■ Saved data entries
• • •

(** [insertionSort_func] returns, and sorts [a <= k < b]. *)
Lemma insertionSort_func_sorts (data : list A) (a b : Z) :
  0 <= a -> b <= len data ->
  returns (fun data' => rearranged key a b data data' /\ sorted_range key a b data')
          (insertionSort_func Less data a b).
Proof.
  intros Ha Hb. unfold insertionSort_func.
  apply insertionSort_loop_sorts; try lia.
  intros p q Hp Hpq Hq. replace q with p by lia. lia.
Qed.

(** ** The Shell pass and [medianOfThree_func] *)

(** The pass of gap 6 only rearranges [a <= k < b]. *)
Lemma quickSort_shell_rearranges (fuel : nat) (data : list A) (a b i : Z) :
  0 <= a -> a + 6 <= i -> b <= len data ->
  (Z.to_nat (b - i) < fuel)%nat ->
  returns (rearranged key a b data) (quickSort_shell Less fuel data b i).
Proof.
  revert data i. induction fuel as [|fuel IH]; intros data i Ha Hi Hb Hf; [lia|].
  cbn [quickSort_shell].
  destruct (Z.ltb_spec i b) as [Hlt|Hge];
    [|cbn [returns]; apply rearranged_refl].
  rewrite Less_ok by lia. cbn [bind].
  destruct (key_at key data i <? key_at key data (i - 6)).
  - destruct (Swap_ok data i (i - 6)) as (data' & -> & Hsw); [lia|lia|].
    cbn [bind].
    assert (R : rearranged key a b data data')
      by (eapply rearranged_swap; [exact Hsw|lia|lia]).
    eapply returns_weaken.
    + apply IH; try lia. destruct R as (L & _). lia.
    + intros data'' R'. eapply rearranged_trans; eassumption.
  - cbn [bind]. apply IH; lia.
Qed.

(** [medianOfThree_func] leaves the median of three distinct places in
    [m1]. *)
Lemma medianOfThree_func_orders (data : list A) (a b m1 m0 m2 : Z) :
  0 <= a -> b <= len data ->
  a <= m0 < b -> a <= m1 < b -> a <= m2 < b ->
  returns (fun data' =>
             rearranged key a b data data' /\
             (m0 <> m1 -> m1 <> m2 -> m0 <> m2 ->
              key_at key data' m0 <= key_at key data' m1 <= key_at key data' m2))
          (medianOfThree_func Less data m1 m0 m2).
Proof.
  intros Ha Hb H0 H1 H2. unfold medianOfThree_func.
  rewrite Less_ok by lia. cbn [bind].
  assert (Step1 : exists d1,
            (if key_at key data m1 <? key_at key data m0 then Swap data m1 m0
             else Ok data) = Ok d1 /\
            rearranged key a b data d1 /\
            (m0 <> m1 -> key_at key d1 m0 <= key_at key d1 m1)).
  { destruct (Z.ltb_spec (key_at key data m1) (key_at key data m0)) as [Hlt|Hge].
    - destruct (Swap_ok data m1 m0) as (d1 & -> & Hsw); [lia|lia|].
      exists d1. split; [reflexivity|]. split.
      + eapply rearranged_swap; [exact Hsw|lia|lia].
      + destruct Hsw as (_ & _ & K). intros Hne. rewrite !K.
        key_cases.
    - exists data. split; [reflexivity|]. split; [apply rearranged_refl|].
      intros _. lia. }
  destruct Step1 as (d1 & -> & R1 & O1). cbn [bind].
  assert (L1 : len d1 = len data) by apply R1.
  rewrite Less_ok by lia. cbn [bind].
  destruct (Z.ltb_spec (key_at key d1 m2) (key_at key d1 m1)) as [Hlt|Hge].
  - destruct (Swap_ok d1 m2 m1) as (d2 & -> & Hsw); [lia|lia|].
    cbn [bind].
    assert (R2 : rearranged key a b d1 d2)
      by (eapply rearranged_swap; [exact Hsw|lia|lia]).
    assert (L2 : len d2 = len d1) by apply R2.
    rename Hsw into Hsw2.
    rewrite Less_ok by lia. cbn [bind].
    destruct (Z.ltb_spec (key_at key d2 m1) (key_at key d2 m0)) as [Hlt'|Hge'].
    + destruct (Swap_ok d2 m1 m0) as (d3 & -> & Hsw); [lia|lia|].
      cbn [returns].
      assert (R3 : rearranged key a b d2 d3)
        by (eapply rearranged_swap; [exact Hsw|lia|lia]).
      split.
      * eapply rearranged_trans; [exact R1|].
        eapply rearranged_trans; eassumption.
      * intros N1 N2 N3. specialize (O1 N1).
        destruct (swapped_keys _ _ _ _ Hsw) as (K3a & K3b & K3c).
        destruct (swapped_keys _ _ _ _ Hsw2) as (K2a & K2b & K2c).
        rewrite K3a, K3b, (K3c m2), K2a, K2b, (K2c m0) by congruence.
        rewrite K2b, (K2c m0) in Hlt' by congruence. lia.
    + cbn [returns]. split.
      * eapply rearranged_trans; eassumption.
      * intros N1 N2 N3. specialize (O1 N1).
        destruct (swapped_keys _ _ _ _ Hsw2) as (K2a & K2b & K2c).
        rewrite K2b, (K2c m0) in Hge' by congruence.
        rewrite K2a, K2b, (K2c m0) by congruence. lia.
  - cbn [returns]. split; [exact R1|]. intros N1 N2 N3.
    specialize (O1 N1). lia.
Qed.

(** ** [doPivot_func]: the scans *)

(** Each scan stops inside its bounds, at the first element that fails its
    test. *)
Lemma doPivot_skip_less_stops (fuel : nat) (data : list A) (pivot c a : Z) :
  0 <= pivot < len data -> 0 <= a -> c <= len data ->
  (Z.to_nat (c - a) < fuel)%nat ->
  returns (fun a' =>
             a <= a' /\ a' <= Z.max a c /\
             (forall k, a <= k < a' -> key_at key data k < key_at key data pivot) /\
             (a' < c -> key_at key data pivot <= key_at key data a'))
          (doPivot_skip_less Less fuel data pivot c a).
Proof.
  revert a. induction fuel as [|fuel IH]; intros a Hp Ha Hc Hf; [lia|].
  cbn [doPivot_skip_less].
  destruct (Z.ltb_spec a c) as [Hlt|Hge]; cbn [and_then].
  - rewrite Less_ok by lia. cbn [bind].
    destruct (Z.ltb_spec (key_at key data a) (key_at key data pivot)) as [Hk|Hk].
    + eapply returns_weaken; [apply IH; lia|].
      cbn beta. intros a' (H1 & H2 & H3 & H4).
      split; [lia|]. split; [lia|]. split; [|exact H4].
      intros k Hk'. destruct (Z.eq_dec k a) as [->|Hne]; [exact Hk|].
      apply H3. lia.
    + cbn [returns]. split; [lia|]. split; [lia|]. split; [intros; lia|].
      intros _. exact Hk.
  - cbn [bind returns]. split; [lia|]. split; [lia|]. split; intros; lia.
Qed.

• • •

■ EXERCISE REQUIREMENTS
All of the entries above need to be retyped exactly.

■ EXPECTED ANSWER
(** [insertionSort_func] returns, and sorts [a <= k < b]. *)
Lemma insertionSort_func_sorts (data : list A) (a b : Z) :
  0 <= a -> b <= len data ->
  returns (fun data' => rearranged key a b data data' /\ sorted_range key a b data')
          (insertionSort_func Less data a b).
Proof.
  intros Ha Hb. unfold insertionSort_func.
  apply insertionSort_loop_sorts; try lia.
  intros p q Hp Hpq Hq. replace q with p by lia. lia.
Qed.

(** ** The Shell pass and [medianOfThree_func] *)

(** The pass of gap 6 only rearranges [a <= k < b]. *)
Lemma quickSort_shell_rearranges (fuel : nat) (data : list A) (a b i : Z) :
  0 <= a -> a + 6 <= i -> b <= len data ->
  (Z.to_nat (b - i) < fuel)%nat ->
  returns (rearranged key a b data) (quickSort_shell Less fuel data b i).
Proof.
  revert data i. induction fuel as [|fuel IH]; intros data i Ha Hi Hb Hf; [lia|].
  cbn [quickSort_shell].
  destruct (Z.ltb_spec i b) as [Hlt|Hge];
    [|cbn [returns]; apply rearranged_refl].
  rewrite Less_ok by lia. cbn [bind].
  destruct (key_at key data i <? key_at key data (i - 6)).
  - destruct (Swap_ok data i (i - 6)) as (data' & -> & Hsw); [lia|lia|].
    cbn [bind].
    assert (R : rearranged key a b data data')
      by (eapply rearranged_swap; [exact Hsw|lia|lia]).
    eapply returns_weaken.
    + apply IH; try lia. destruct R as (L & _). lia.
    + intros data'' R'. eapply rearranged_trans; eassumption.
  - cbn [bind]. apply IH; lia.
Qed.

(** [medianOfThree_func] leaves the median of three distinct places in
    [m1]. *)
Lemma medianOfThree_func_orders (data : list A) (a b m1 m0 m2 : Z) :
  0 <= a -> b <= len data ->
  a <= m0 < b -> a <= m1 < b -> a <= m2 < b ->
  returns (fun data' =>
             rearranged key a b data data' /\
             (m0 <> m1 -> m1 <> m2 -> m0 <> m2 ->
              key_at key data' m0 <= key_at key data' m1 <= key_at key data' m2))
          (medianOfThree_func Less data m1 m0 m2).
Proof.
  intros Ha Hb H0 H1 H2. unfold medianOfThree_func.
  rewrite Less_ok by lia. cbn [bind].
  assert (Step1 : exists d1,
            (if key_at key data m1 <? key_at key data m0 then Swap data m1 m0
             else Ok data) = Ok d1 /\
            rearranged key a b data d1 /\
            (m0 <> m1 -> key_at key d1 m0 <= key_at key d1 m1)).
  { destruct (Z.ltb_spec (key_at key data m1) (key_at key data m0)) as [Hlt|Hge].
    - destruct (Swap_ok data m1 m0) as (d1 & -> & Hsw); [lia|lia|].
      exists d1. split; [reflexivity|]. split.
      + eapply rearranged_swap; [exact Hsw|lia|lia].
      + destruct Hsw as (_ & _ & K). intros Hne. rewrite !K.
        key_cases.
    - exists data. split; [reflexivity|]. split; [apply rearranged_refl|].
      intros _. lia. }
  destruct Step1 as (d1 & -> & R1 & O1). cbn [bind].
  assert (L1 : len d1 = len data) by apply R1.
  rewrite Less_ok by lia. cbn [bind].
  destruct (Z.ltb_spec (key_at key d1 m2) (key_at key d1 m1)) as [Hlt|Hge].
  - destruct (Swap_ok d1 m2 m1) as (d2 & -> & Hsw); [lia|lia|].
    cbn [bind].
    assert (R2 : rearranged key a b d1 d2)
      by (eapply rearranged_swap; [exact Hsw|lia|lia]).
    assert (L2 : len d2 = len d1) by apply R2.
    rename Hsw into Hsw2.
    rewrite Less_ok by lia. cbn [bind].
    destruct (Z.ltb_spec (key_at key d2 m1) (key_at key d2 m0)) as [Hlt'|Hge'].
    + destruct (Swap_ok d2 m1 m0) as (d3 & -> & Hsw); [lia|lia|].
      cbn [returns].
      assert (R3 : rearranged key a b d2 d3)
        by (eapply rearranged_swap; [exact Hsw|lia|lia]).
      split.
      * eapply rearranged_trans; [exact R1|].
        eapply rearranged_trans; eassumption.
      * intros N1 N2 N3. specialize (O1 N1).
        destruct (swapped_keys _ _ _ _ Hsw) as (K3a & K3b & K3c).
        destruct (swapped_keys _ _ _ _ Hsw2) as (K2a & K2b & K2c).
        rewrite K3a, K3b, (K3c m2), K2a, K2b, (K2c m0) by congruence.
        rewrite K2b, (K2c m0) in Hlt' by congruence. lia.
    + cbn [returns]. split.
      * eapply rearranged_trans; eassumption.
      * intros N1 N2 N3. specialize (O1 N1).
        destruct (swapped_keys _ _ _ _ Hsw2) as (K2a & K2b & K2c).
        rewrite K2b, (K2c m0) in Hge' by congruence.
        rewrite K2a, K2b, (K2c m0) by congruence. lia.
  - cbn [returns]. split; [exact R1|]. intros N1 N2 N3.
    specialize (O1 N1). lia.
Qed.

(** ** [doPivot_func]: the scans *)

(** Each scan stops inside its bounds, at the first element that fails its
    test. *)
Lemma doPivot_skip_less_stops (fuel : nat) (data : list A) (pivot c a : Z) :
  0 <= pivot < len data -> 0 <= a -> c <= len data ->
  (Z.to_nat (c - a) < fuel)%nat ->
  returns (fun a' =>
             a <= a' /\ a' <= Z.max a c /\
             (forall k, a <= k < a' -> key_at key data k < key_at key data pivot) /\
             (a' < c -> key_at key data pivot <= key_at key data a'))
          (doPivot_skip_less Less fuel data pivot c a).
Proof.
  revert a. induction fuel as [|fuel IH]; intros a Hp Ha Hc Hf; [lia|].
  cbn [doPivot_skip_less].
  destruct (Z.ltb_spec a c) as [Hlt|Hge]; cbn [and_then].
  - rewrite Less_ok by lia. cbn [bind].
    destruct (Z.ltb_spec (key_at key data a) (key_at key data pivot)) as [Hk|Hk].
    + eapply returns_weaken; [apply IH; lia|].
      cbn beta. intros a' (H1 & H2 & H3 & H4).
      split; [lia|]. split; [lia|]. split; [|exact H4].
      intros k Hk'. destruct (Z.eq_dec k a) as [->|Hne]; [exact Hk|].
      apply H3. lia.
    + cbn [returns]. split; [lia|]. split; [lia|]. split; [intros; lia|].
      intros _. exact Hk.
  - cbn [bind returns]. split; [lia|]. split; [lia|]. split; intros; lia.
Qed.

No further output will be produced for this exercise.